Confessions

I don’t specifically try to hide things anymore. Most of the time I’m just bad at communicating, at least in person. So, here’s a list of how I see certain things. Many of these I may have hinted at or directly stated before. I don’t list these things to tell others how to relate to God. I list these to lay all of my cards on the table as I don’t want to misrepresent to anyone what I personally believe. Feel free to skip around and just read the bold portions if you want to know the summary of my views.
I like Rob Bell. I’ve only looked into some of his work in the past few months and had come to many of the same conclusions previously, but I think he’s closer to the truth of love than a vast majority of our religious leaders today.
I think Satan has a strong foothold in what we call “churches” today. Many have become complacent in their weekly routine and the sermons I’ve heard have just become about pleasing “itchy ears.” The extravagant love relationship with Jesus isn’t displayed. I don’t think this is just a recent occurrence. It’s been fairly consistent for about 1700 years with small respites of reform that only capitulated back to skewed rules, political agenda, financial gain, guilt, manipulations, elitism, and burdensome forms of religion—nothing resembling the Jesus of the Bible I’ve come to know.
I believe Jesus’ Church far exceeds the the man-made structures we’ve tried to contain it in.
I believe the concepts of “hell” and “everlasting punishment” have been blown way out of proportion. I’ve linked my views on these as to not become repetitive. In summary, it seems these have long been a focal point in threatening others into loving God. Think about this statement for a moment. How does that actually make any sense?
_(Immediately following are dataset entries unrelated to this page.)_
(* ===== verification/TcpSystem.v ===== *)
(** The TCP probes and the TCP handlers of the poller together.

    The probes run one after the other, each on the memory the kernel has at that time;
    their messages reach the handlers in order, among any number of polls.  What the
    collector reports for a connection is compared with the counters of the kernel.

    Theorem: the bytes and retransmissions reported for a connection are the counters
    the kernel had at its end minus those it was first seen with; the two counters of
    bytes may fall short by the last two bits. *)
From S2P Require Import Prelude Pool FixedHash MetricStore Tables PollerBase PollerTcp PollerUdp Agent Poller.
From S2P Require Import ProbeUdp Probes ProbeTcp.
Open Scope result_scope.

Module TcpSystem.
Import PollerTcp Probes ProbeTcp.

(** * What the kernel counts *)

(** The counter of the kernel behind each counter of the collector; the holes are counted
    by the probes. *)
Definition field_of (c : counter) : option Field.word :=
  match c with
  | Acked => Some Field.bytes_acked
  | Retrans => Some Field.total_retrans
  | Received => Some Field.bytes_received
  | Holes => None
  end.

Definition kernel (mem : memory) (c : counter) (sk : Z) : Z :=
  match field_of c with Some f => got 0 (word_at mem sk f) | None => 0 end.

(** The counter in the last report of a connection. *)
Definition final (c : counter) (n : Z) : Z := match c with Acked | Received => adjusted true n | _ => n end.

Definition of_reset (c : counter) (m : reset_tcp_counters) : Z :=
  match c with Acked => c_bytes_acked m | Retrans => c_packets_retrans m | Received => c_bytes_received m | Holes => 0 end.

(** The messages as events of the handlers. *)
Definition events_of (out : messages) : list event := concat ((fun m => Poller.tcp_events_of m.1 m.2) <$> out).

Lemma events_of_app out out' : events_of (out ++ out') = events_of out ++ events_of out'.
Proof. unfold events_of. by rewrite fmap_app, concat_app. Qed.

Lemma events_of_silent (Q : Z * Agent.agent_msg -> Prop) out :
  (forall m, Q m -> Poller.tcp_events_of m.1 m.2 = []) -> Forall Q out -> events_of out = [].
Proof. intros HQ. induction 1 as [|m out Hm _ IH]; [done|]. unfold events_of in *. cbn. by rewrite HQ, IH. Qed.

Lemma is_log_silent m : is_log m -> Poller.tcp_events_of m.1 m.2 = [].
Proof. destruct m as [t m]. unfold is_log. cbn. by destruct m. Qed.
Lemma is_udp_silent m : is_udp m -> Poller.tcp_events_of m.1 m.2 = [].
Proof. destruct m as [t m]. unfold is_udp. cbn. by destruct m. Qed.

(** * What a probe does to the sockets it tracks

    [T] are the tracked sockets; at most [cap] of them fit. *)
Inductive action (cap : Z) (mem : memory) : gset Z -> list event -> gset Z -> Prop :=
  | act_new T t pid sk :
      sk ∉ T -> Z.of_nat (size T) < cap -> action cap mem T [New t pid sk] ({[sk]} ∪ T)
  | act_reset T t m :
      c_sk m ∉ T -> Z.of_nat (size T) < cap ->
      (forall c, c <> Holes -> of_reset c m = kernel mem c (c_sk m)) ->
      action cap mem T [Reset t m] ({[c_sk m]} ∪ T)
  | act_rtt T t m :
      r_sk m ∈ T -> (forall c, c <> Holes -> of_entry c (r_counters m) = kernel mem c (r_sk m)) ->
      action cap mem T [Rtt t m] T
  | act_close T t m :
      r_sk m ∈ T -> (forall c, c <> Holes -> of_entry c (r_counters m) = final c (kernel mem c (r_sk m))) ->
      action cap mem T [Rtt t m; Close t (r_sk m)] (T ∖ {[r_sk m]}).

Inductive actions (cap : Z) (mem : memory) : gset Z -> list event -> gset Z -> Prop :=
  | acts_nil T : actions cap mem T [] T
  | acts_cons T E T1 E' T2 : action cap mem T E T1 -> actions cap mem T1 E' T2 -> actions cap mem T (E ++ E') T2.

Lemma actions_one cap mem T E T' : action cap mem T E T' -> actions cap mem T E T'.
Proof. intros Ha. rewrite <- (app_nil_r E). eapply acts_cons; [exact Ha|constructor]. Qed.

Lemma actions_app cap mem T E T1 E' T2 :
  actions cap mem T E T1 -> actions cap mem T1 E' T2 -> actions cap mem T (E ++ E') T2.
Proof.
  induction 1 as [|T E0 T0 E1 T1 Ha _ IH]; intros H2; [done|]. rewrite <- app_assoc. eapply acts_cons; [exact Ha|by apply IH].
Qed.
I don’t know if homosexuality is a sin. This isn’t a cop-out. I really don’t know. The Bible says a lot of stuff, but more and more I feel called to just love others. Period. If God wants them to change, he will help them with that. Often we presuppose changing a person then they will be our definition of a good Christian. Jesus flipped this upside down. He freed people from condemnation first by entering into their life, then showed them how to be free from that life since they were not condemned. He showed them the love of the Father and that’s what changed their hearts. Aside from this, Jesus never mentions homosexuality that I can find. Maybe he didn’t find focusing on that, as a platform to push religion, was as important as love.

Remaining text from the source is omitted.